-- TO DO --
Set down the entries below once more, precisely as they stand.

-- MATERIAL FOR THIS EXERCISE --
(** What is read where it was put. *)
Lemma byte_at_mid data A b B i : data = A ++ b :: B -> i = zlen A -> byte_at data i = Found b.
Proof.
  intros -> ->. unfold byte_at, zlen. rewrite (proj2 (Z.ltb_ge _ _)) by lia. rewrite Nat2Z.id.
  by rewrite list_lookup_middle.
Qed.
Lemma u16_at_mid data A v B i : data = A ++ enc16 v ++ B -> i = zlen A -> 0 <= v < 65536 -> u16_at data i = Found v.
Proof.
  intros E Hi Hv. unfold u16_at. rewrite (byte_at_mid data A (v / 256) (v mod 256 :: B) i E Hi). cbn [v_bind].
  rewrite (byte_at_mid data (A ++ [v / 256]) (v mod 256) B (i + 1)); [|by rewrite E, <- app_assoc|rewrite zlen_app; subst i; done].
  cbn [v_bind]. f_equal. pose proof (Z.mod_pos_bound v 256). pose proof (Z.div_mod v 256). rewrite lor_shiftl; change (2 ^ 8) with 256 in *; lia.
Qed.
Lemma slice_of_mid data A s B i j : data = A ++ s ++ B -> i = zlen A -> j = i + zlen s -> slice_of data i j = Found s.
Proof.
  intros -> -> ->. unfold slice_of.
  pose proof (zlen_nonneg A). pose proof (zlen_nonneg s). pose proof (zlen_nonneg B).
  rewrite (proj2 (Z.leb_le 0 (zlen A))), (proj2 (Z.leb_le (zlen A) _)), (proj2 (Z.leb_le _ (zlen (A ++ s ++ B)))) by (rewrite ?zlen_app; lia).
  cbn. f_equal. unfold ztake, zdrop, zlen. rewrite Nat2Z.id, drop_app_length. replace (Z.to_nat _) with (length s) by lia. apply take_app_length.
Qed.
Lemma need_ok hs data n : n <= hs -> n <= zlen data -> need hs data n = Found tt.
Proof. intros H1 H2. unfold need. by rewrite !(proj2 (Z.ltb_ge _ _)) by lia. Qed.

-- ANSWER TO THIS TASK --
(** What is read where it was put. *)
Lemma byte_at_mid data A b B i : data = A ++ b :: B -> i = zlen A -> byte_at data i = Found b.
Proof.
  intros -> ->. unfold byte_at, zlen. rewrite (proj2 (Z.ltb_ge _ _)) by lia. rewrite Nat2Z.id.
  by rewrite list_lookup_middle.
Qed.
Lemma u16_at_mid data A v B i : data = A ++ enc16 v ++ B -> i = zlen A -> 0 <= v < 65536 -> u16_at data i = Found v.
Proof.
  intros E Hi Hv. unfold u16_at. rewrite (byte_at_mid data A (v / 256) (v mod 256 :: B) i E Hi). cbn [v_bind].
  rewrite (byte_at_mid data (A ++ [v / 256]) (v mod 256) B (i + 1)); [|by rewrite E, <- app_assoc|rewrite zlen_app; subst i; done].
  cbn [v_bind]. f_equal. pose proof (Z.mod_pos_bound v 256). pose proof (Z.div_mod v 256). rewrite lor_shiftl; change (2 ^ 8) with 256 in *; lia.
Qed.
Lemma slice_of_mid data A s B i j : data = A ++ s ++ B -> i = zlen A -> j = i + zlen s -> slice_of data i j = Found s.
Proof.
  intros -> -> ->. unfold slice_of.
  pose proof (zlen_nonneg A). pose proof (zlen_nonneg s). pose proof (zlen_nonneg B).
  rewrite (proj2 (Z.leb_le 0 (zlen A))), (proj2 (Z.leb_le (zlen A) _)), (proj2 (Z.leb_le _ (zlen (A ++ s ++ B)))) by (rewrite ?zlen_app; lia).
  cbn. f_equal. unfold ztake, zdrop, zlen. rewrite Nat2Z.id, drop_app_length. replace (Z.to_nat _) with (length s) by lia. apply take_app_length.
Qed.
Lemma need_ok hs data n : n <= hs -> n <= zlen data -> need hs data n = Found tt.
Proof. intros H1 H2. unfold need. by rewrite !(proj2 (Z.ltb_ge _ _)) by lia. Qed.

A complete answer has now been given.